UNICEF schlägt mittlerweile Alarm. 98 Länder verzeichnen einen Anstieg der Maserninfektionen. Neue und gefährliche Ausbrüche der Erkrankungen werden gemeldet. Allein in der Ukraine infizierten sich in den ersten zwei Monaten diesen Jahres 24.042 Menschen. Und hierbei handelt es sich nur um die gemeldeten Fälle. Laut UNICEF gibt es verschiedene Gründe für diese steigenden Zahlen. In einigen Ländern ist es ein schwaches Gesundheitssystem, eine unzureichende Aufmerksamkeit der Kommunen, politische Konflikte und Instabilität, aber eben auch Informationsdefizite und Impfskepsis. Es gäbe ein großes Problem mit Falschinformationen, Misstrauen und Gleichgültigkeit. Weltweit unterstützt UNICEF deshalb Impfkampagnen in Schulen und Kliniken, um Aufklärungsarbeit zu leisten (2).

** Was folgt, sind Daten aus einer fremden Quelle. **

(* ===== verification/OpcodeSpec.v ===== *)
(** * What the KISSVM opcodes decide

    Signatures, MAST and state comparison: MULTISIG counts the keys that signed,
    MAST runs only scripts proved under its root, SAMESTATE compares the ports of
    its range, which its loop never leaves when the range reaches 2^53. *)

From Stdlib Require Import ZArith Lia QArith Ascii String.
From stdpp Require Import base list strings.
From S2P Require Import Prelude JsBase NumSpec MiniNumber Lexer Parser NodeScript Mmr Vm Eval EvalSpec.

Module OpSpec.
Import Js JsNum Mn Lx Ps Vm Ev.

Section Opcodes.
Context `{Platform}.
Notation count := instructionCount.

(** ** SIGNEDBY and MULTISIG *)

(** The witness holds a signature for the key that verifies over the digest; without
    a digest, in simulation, one that is there. *)
Definition signed (s : VMState) (pk : string) : bool :=
  match map_get (normalizeHex pk) (signatures (witness s)) with
  | None => false
  | Some sig =>
      match txDigest (txCtx s) with
      | Some digest =>
          match (key ← Mm.hexToBytes (normalizeHex pk); verifyWitnessSignature sig digest key) with
          | Ok b => b | Err _ => false
          end
      | None => simulationMode (txCtx s)
      end
  end.

Definition traced (lines : list (list Glyph)) (s : VMState) : VMState := set_trace (trace s ++ lines) s.

Lemma signedby_run pk s : ∃ line, verifySignedBy pk s = (Ok (signed s pk), traced [line] s).
Proof.
  unfold verifySignedBy, signed, guarded, addTrace, mmodify, mget, mbind, M_bind, mret, M_ret. simpl.
  destruct (map_get _ _) as [sig|]; [|by eexists]. destruct (txDigest _) as [digest|].
  - destruct (result_bind _ _ _ _) as [b|e]; by eexists.
  - destruct (simulationMode _); by eexists.
Qed.

Lemma signed_same s s' : witness s' = witness s → txCtx s' = txCtx s → signed s' = signed s.
Proof. unfold signed. by intros -> ->. Qed.

Lemma literal_run patience fuel v s :
  count s < MAX_INSTRUCTIONS →
  evalExpr patience (S fuel) (LiteralNode (SValue v)) s = (Ok v, set_count (count s + 1) s).
Proof.
  intros L. simpl. unfold eval_node, tick, mthrow_if, mlift, throw_if, mmodify, mget, mbind, M_bind, mret, M_ret. simpl.
  by replace (count s + 1 >? MAX_INSTRUCTIONS) with false by lia.
Qed.

Definition signers (s : VMState) (ks : list string) : Z := Z.of_nat (length (List.filter (signed s) ks)).

Lemma count_signers_run patience fuel t ks : ∀ c s,
  c < t → count s + Z.of_nat (length ks) <= MAX_INSTRUCTIONS →
  ∃ s', count_signers (evalExpr patience (S fuel)) (map (λ k, LiteralNode (SValue (VStr k))) ks) (of_Z t) c s
        = (Ok (t <=? c + signers s ks), s').
Proof.
  induction ks as [|k ks IH]; intros c s Hc L; cbn [map count_signers].
  - exists s. unfold mret, M_ret. rewrite num_le_Z. unfold signers. simpl. by rewrite Z.add_0_r.
  - unfold ev_string. unfold mbind at 1, M_bind at 1. unfold fmap, M_fmap. unfold mbind at 1, M_bind at 1.
    rewrite literal_run by (simpl length in L; lia). unfold mret at 1, M_ret at 1.
    unfold mbind at 1, M_bind at 1. set (s1 := set_count _ s).
    destruct (signedby_run (string_of (VStr k)) s1) as [line ->].
    assert (signed s1 = signed s) as E1 by by apply signed_same. rewrite E1.
    set (s2 := traced [line] s1). assert (signed s2 = signed s) as E2 by by apply signed_same.
    assert (signers s (k :: ks) = (if signed s k then 1 else 0) + signers s2 ks) as Es.
    { unfold signers. rewrite E2. simpl. destruct (signed s k); simpl; lia. }
    assert (0 <= signers s2 ks) as Hpos by (unfold signers; lia).
    simpl (string_of _). set (c' := if signed s k then c + 1 else c).
    assert (c' + signers s2 ks = c + signers s (k :: ks)) as <- by (rewrite Es; unfold c'; destruct (signed s k); lia).
    rewrite num_le_Z. destruct (t <=? c') eqn:Et.
    + exists s2. unfold mret, M_ret. by replace (t <=? c' + signers s2 ks) with true by lia.
    + apply (IH c' s2); [lia|]. simpl length in L. unfold s2, s1. simpl. lia.
Qed.

(** C24. MULTISIG over literal keys passes exactly when the threshold is positive and
    that many of the keys, counted as often as they are listed, have a verifying
    signature in the witness; it fails no other way while instructions last. *)
Theorem multisig_counts_signers patience fuel v t ks s :
  asPortInt v = Ok (of_Z t) → count s + 2 + Z.of_nat (length ks) <= MAX_INSTRUCTIONS →
  ∃ s', evalExpr patience (S (S fuel))
          (MultisigNode (LiteralNode (SValue v)) (map (λ k, LiteralNode (SValue (VStr k))) ks)) s
        = (Ok (VBool ((0 <? t) && (t <=? signers s ks))), s').
Proof.
  intros Ht L. remember (S fuel) as f eqn:Ef. simpl evalExpr. unfold eval_node.
  unfold tick, mthrow_if, mlift, throw_if, mmodify, mget. unfold mbind at 1, M_bind at 1.
  unfold mbind at 1, M_bind at 1. unfold mbind at 1, M_bind at 1. cbn [instructionCount set_count].
  replace (count s + 1 >? MAX_INSTRUCTIONS) with false by lia.
  set (s1 := set_count (count s + 1) s). unfold fmap, M_fmap. unfold mbind at 1, M_bind at 1.
  unfold multisig. unfold mbind at 1, M_bind at 1. unfold ev_port. unfold mbind at 1, M_bind at 1.
  subst f. rewrite literal_run by (simpl; lia). unfold kiss. rewrite Ht. cbn [fst snd].
  set (s2 := set_count (count s1 + 1) s1). rewrite num_le_Z.
  assert (signers s2 ks = signers s ks) as Es by (unfold signers; by rewrite (signed_same s s2)).
  destruct (t <=? 0) eqn:E0.
  - exists s2. unfold mret, M_ret. by replace (0 <? t) with false by lia.
  - destruct (count_signers_run patience fuel t ks 0 s2) as [s3 E3]; [lia|simpl; lia|].
    exists s3. rewrite E3. unfold mret, M_ret. rewrite Es. by replace (0 <? t) with true by lia.
Qed.

(** ** MAST *)

(** The root a script proof leads to from the leaf of its script. *)
Definition proof_root (sp : ScriptProof) : result string string :=
  bytes ← Mm.hexToBytes (strip_0x (proofHex sp));
  Mm.calculateProofRoot sha3_256 (Mm.mkData (Mm.mmrLeafExact sha3_256 (sp_script sp)) 0)
    (Mm.pp_proof (Mm.parseMMRProofFromHex bytes)).
Definition proven (root : string) (sp : ScriptProof) : bool :=
  match proof_root sp with Ok r => String.eqb (quoted_root r) root | Err _ => false end.

Lemma traced_nil s : traced [] s = s.
Proof. unfold traced, set_trace. rewrite app_nil_r. by destruct s. Qed.
Lemma traced_app a b s : traced b (traced a s) = traced (a ++ b) s.
Proof. unfold traced, set_trace. simpl. by rewrite app_assoc. Qed.

Lemma verify_run sp root s : ∃ lines, verifyScriptProof sp root s = (Ok (proven root sp), traced lines s).
Proof.
  unfold verifyScriptProof, proven, proof_root, guarded, addTrace, mmodify, mbind, M_bind, mret, M_ret.
  change (if is_0x (proofHex sp) then drop_str 2 (proofHex sp) else proofHex sp) with (strip_0x (proofHex sp)).
  destruct (Mm.hexToBytes _) as [bytes|e]; simpl; [|by eexists].
  assert (∀ b r, ∃ lines, (if String.eqb (quoted_root r) root then (λ s, (Ok true, s)) : M VMState Signal bool else
            λ s, (Ok false, traced [[Text ((if b : bool then "MAST: empty-proof ScriptProof root mismatch for "
              else "MAST: ScriptProof root mismatch for ") +:+ take_str 20 (sp_script sp)); Ellipsis]] s)) s
            = (Ok (String.eqb (quoted_root r) root), traced lines s)) as Hend.
  { intros b r. destruct (String.eqb _ _); [exists []; by rewrite traced_nil|by eexists]. }
  destruct (String.eqb_spec bytes "") as [->|_]; [apply (Hend true)|].
  destruct (Mm.calculateProofRoot _ _ _) as [r|e]; simpl; [apply (Hend false)|by eexists].
Qed.

Lemma find_run root proofs : ∀ s,
  ∃ lines, find_verified proofs root s = (Ok (List.find (proven root) proofs), traced lines s).
Proof.
  induction proofs as [|sp proofs IH]; intros s; simpl.
  - exists []. by rewrite traced_nil.
  - destruct (verify_run sp root s) as [lines E]. unfold mbind, M_bind. rewrite E.
    destruct (proven root sp); [by eexists|]. destruct (IH (traced lines s)) as [lines' ->].
    eexists. by rewrite traced_app.
Qed.

(** Without the legacy branches, MAST runs the first script of the witness whose
    proof leads from the script's leaf to the requested root, and nothing else:
    with no such script it throws. *)
Theorem mast_runs_the_first_proven_script ex root s :
  allowLegacyMastBranches (txCtx s) = false →
  ∃ lines m,
    evalMastExpr ex root s
    = match List.find (proven (normalizeHex root)) (scriptProofs (witness s)) with
      | Some sp => executeSubScript ex (sp_script sp) (traced lines s)
      | None => (Err (Throw (KissvmRuntimeError (Message m))), traced lines s)
      end.
Proof.
  intros Hl. unfold evalMastExpr, legacy_branches. unfold mbind at 1, M_bind at 1. unfold mget. rewrite Hl.
  destruct (scriptProofs (witness s)) as [|sp proofs] eqn:Ep.
  - simpl. eexists [], _. by rewrite traced_nil.
  - destruct (find_run (normalizeHex root) (sp :: proofs) s) as [lines E].
    unfold mbind at 1, M_bind at 1. rewrite E.
    destruct (List.find _ _) as [sp'|]; [|by eexists _, _].
    eexists (lines ++ [_]), ""%string. rewrite <- traced_app. reflexivity.
Qed.

(** ** SAMESTATE *)

Definition same_port (ctx : TxContext) (p : Z) : bool :=
  String.eqb (port_value (state ctx) (of_Z p)) (port_value (prevState ctx) (of_Z p)).

Lemma samestate_turn turns ctx p to s :
  p <= to →
  samestate_loop (S turns) ctx (of_Z p) (of_Z to) s
  = if same_port ctx p then samestate_loop turns ctx (num_add (of_Z p) (of_Z 1)) (of_Z to) s else (Ok false, s).
Proof.
  intros Hp. cbn [samestate_loop]. rewrite num_le_Z. replace (p <=? to) with true by lia. cbn [negb]. fold (same_port ctx p).
  by destruct (same_port ctx p).
Qed.

Lemma samestate_small turns ctx to : ∀ p s,
  to < MAX_SAFE_INTEGER → 0 <= p <= to + 1 → to - p < Z.of_nat turns →
  samestate_loop turns ctx (of_Z p) (of_Z to) s = (Ok (forallb (same_port ctx) (seqZ p (to - p + 1))), s).
Proof.
  induction turns as [|turns IH]; intros p s Hto Hp Ht.
  - cbn [samestate_loop]. rewrite num_le_Z. replace (p <=? to) with false by lia. by replace (to - p + 1) with 0 by lia.
  - destruct (decide (p = to + 1)) as [->|Hne].
    { cbn [samestate_loop]. rewrite num_le_Z. replace (to + 1 <=? to) with false by lia. by replace (to - (to + 1) + 1) with 0 by lia. }
    rewrite samestate_turn by lia. rewrite seqZ_cons by lia. cbn [forallb].
    destruct (same_port ctx p); cbn [andb]; [|done].
    rewrite num_add_Z by (unfold MAX_SAFE_INTEGER in *; lia). rewrite IH by lia.
    by replace (Z.pred (to - p + 1)) with (to - (p + 1) + 1) by lia.
Qed.

(** The successor of a port in binary64: at 2^53 the sum rounds back. *)
Lemma next_port p : 0 <= p <= 2 ^ 53 → num_add (of_Z p) (of_Z 1) = of_Z (Z.min (p + 1) (2 ^ 53)).
Proof.
  intros Hp. destruct (decide (p < MAX_SAFE_INTEGER)) as [L|L].
  - rewrite num_add_Z by (unfold MAX_SAFE_INTEGER in *; lia). f_equal. unfold MAX_SAFE_INTEGER in L. lia.
  - unfold MAX_SAFE_INTEGER in L. assert (p = 2 ^ 53 - 1 ∨ p = 2 ^ 53) as [-> | ->] by lia; by vm_compute.
Qed.

Lemma samestate_endless turns ctx to : ∀ p s,
  0 <= p <= 2 ^ 53 → 2 ^ 53 <= to → (∀ q, same_port ctx q = true) →
  samestate_loop turns ctx (of_Z p) (of_Z to) s
  = (Err (Endless (of_Z (Z.min (p + Z.of_nat turns) (2 ^ 53))) (of_Z to)), s).
Proof.
  induction turns as [|turns IH]; intros p s Hp Hto Hsame.
  - cbn [samestate_loop]. rewrite num_le_Z. replace (p <=? to) with true by lia. by replace (Z.min _ _) with p by lia.
  - rewrite samestate_turn by lia. rewrite Hsame, next_port by lia. rewrite IH by (done || lia). do 3 f_equal.
    f_equal. lia.
Qed.

(** C26. SAMESTATE compares every port of its range, and is true when they all agree;
    but its loop counts in binary64 and costs no instructions, so over a range that
    reaches 2^53, with states that agree, it never ends however long the host waits:
    the next port stays 2^53. *)
Theorem samestate_compares_its_range patience from to s :
  0 <= from <= to → from <= 2 ^ 53 →
  (to < MAX_SAFE_INTEGER → to - from < Z.of_nat patience →
   samestate patience (of_Z from) (of_Z to) s
   = (Ok (forallb (same_port (txCtx s)) (seqZ from (to - from + 1))), s))
  ∧ (2 ^ 53 <= to → (∀ q, same_port (txCtx s) q = true) →
     samestate patience (of_Z from) (of_Z to) s
     = (Err (Endless (of_Z (Z.min (from + Z.of_nat patience) (2 ^ 53))) (of_Z to)), s)).
Proof.
  intros Hf Hp. unfold samestate, mthrow_if, mlift, throw_if, mget, mbind, M_bind. rewrite num_lt_Z.
  replace (to <? from) with false by lia. split.
  - intros Hto Ht. apply samestate_small; lia.
  - intros Hto Hsame. apply samestate_endless; [lia|done|done].
Qed.

End Opcodes.

(** ** Examples *)

#[local] Existing Instance EvSpec.toy.
Definition toy_vm : VMState := new_vm EvSpec.toy_witness EvSpec.toy_ctx.

(** One of the two keys signed. *)
Lemma multisig_counts_signers_witness :
  ∃ s', evalExpr 0 2 (MultisigNode (LiteralNode (SValue (VNum ONE)))
                        (map (λ k, LiteralNode (SValue (VStr k))) ["0xAB"; "cd"]%string)) toy_vm
        = (Ok (VBool true), s').
Proof.
  exact (multisig_counts_signers 0 0 (VNum ONE) 1 ["0xAB"; "cd"]%string toy_vm eq_refl
           (ltac:(by vm_compute))).
Defined.

Definition toy_branch : string := "RETURN TRUE".
Definition toy_root : string := hex_of_bytes (Mm.mmrLeafExact sha3_256 toy_branch).
Definition toy_mast_vm : VMState :=
  new_vm (mkWitness [] [mkScriptProof "RETURN FALSE" "0x"; mkScriptProof toy_branch "0x"]) EvSpec.toy_ctx.

(** The second script of the witness is the one under the root. *)
Lemma mast_runs_the_first_proven_script_witness :
  (∃ lines m,
    evalMastExpr (execStatements 0 1025) toy_root toy_mast_vm
    = match List.find (proven (normalizeHex toy_root)) (scriptProofs (witness toy_mast_vm)) with
      | Some sp => executeSubScript (execStatements 0 1025) (sp_script sp) (traced lines toy_mast_vm)
      | None => (Err (Throw (KissvmRuntimeError (Message m))), traced lines toy_mast_vm)
      end)
  ∧ sp_script <$> List.find (proven (normalizeHex toy_root)) (scriptProofs (witness toy_mast_vm)) = Some toy_branch
  ∧ (evalMastExpr (execStatements 0 1025) toy_root toy_mast_vm).1 = Ok true.
Proof.
  split; [|split; vm_compute; reflexivity].
  exact (mast_runs_the_first_proven_script (execStatements 0 1025) toy_root toy_mast_vm eq_refl).
Defined.

Lemma samestate_compares_its_range_witness :
  samestate 3 (of_Z 0) (of_Z 2) toy_vm = (Ok true, toy_vm)
  ∧ ∀ patience, samestate patience (of_Z 0) (of_Z (2 ^ 53)) toy_vm
      = (Err (Endless (of_Z (Z.min (0 + Z.of_nat patience) (2 ^ 53))) (of_Z (2 ^ 53))), toy_vm).
Proof.
  split.
  - exact (proj1 (samestate_compares_its_range 3 0 2 toy_vm ltac:(lia) ltac:(lia)) eq_refl eq_refl).
  - intros patience.
    refine (proj2 (samestate_compares_its_range patience 0 (2 ^ 53) toy_vm ltac:(lia) ltac:(lia)) ltac:(lia) _).
    intros q. apply String.eqb_refl.
Defined.

End OpSpec.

Gegen das Impfen: Die Argumente von Eltern in Deutschland

Doch was ist mit uns? Warum entscheiden sich in Deutschland immer mehr Eltern gegen die Impfung ihrer Kinder? Ganz objektiv kann dies ja nicht an einem schwachen Gesundheitssystem oder politischen Konflikten liegen. Ich habe mich umgehört. Die Begründungen reichen von Verschwörungstheorien gegenüber der geldgierigen Pharmaindustrie bis hin zu Behauptungen, dass ungeimpfte Kinder und Menschen gesünder wären als geimpfte. Ein weiteres Argument, das angeführt wird, ist, dass es mal eine Studie gegeben habe, in der gezeigt worden sei, dass eine Masernimpfung die Entstehung von Autismus oder anderen chronischen Erkrankungen fördere. Ich staune darüber ehrlicherweise. Und ich möchte Stellung dazu beziehen. Wie ihr wisst, bin ich Medizinerin. Ich habe ein großes Vertrauen in die Wissenschaft, in wissenschaftlich fundierte Studien und in die medizinische Arbeit. Verschwörungstheorien bezüglich der Pharmaindustrie prallen an mir ab. Ich möchte nicht die Augen davor verschließen, dass die Pharmaindustrie durchaus wirtschaftliche Interessen hat.

Daten entpuppten sich als Fälschung!

Dennoch ist der Verkauf von Impfstoffen ein Nischenmarkt der Pharmakonzerne. Insgesamt machten Impfstoffe im Jahre 2011 nur 3,58 Prozent der gesetzlichen Krankenkassenausgaben für Arzneimittel in Deutschland aus (3). Es gibt nachgewiesenermaßen keine Studie, die in irgendeiner Art und Weise belegen kann, dass umgeimpfte Menschen gesünder sind als geimpfte. Auch nicht, dass durchgemachte schwere Infektionen das Immunsystem stärken.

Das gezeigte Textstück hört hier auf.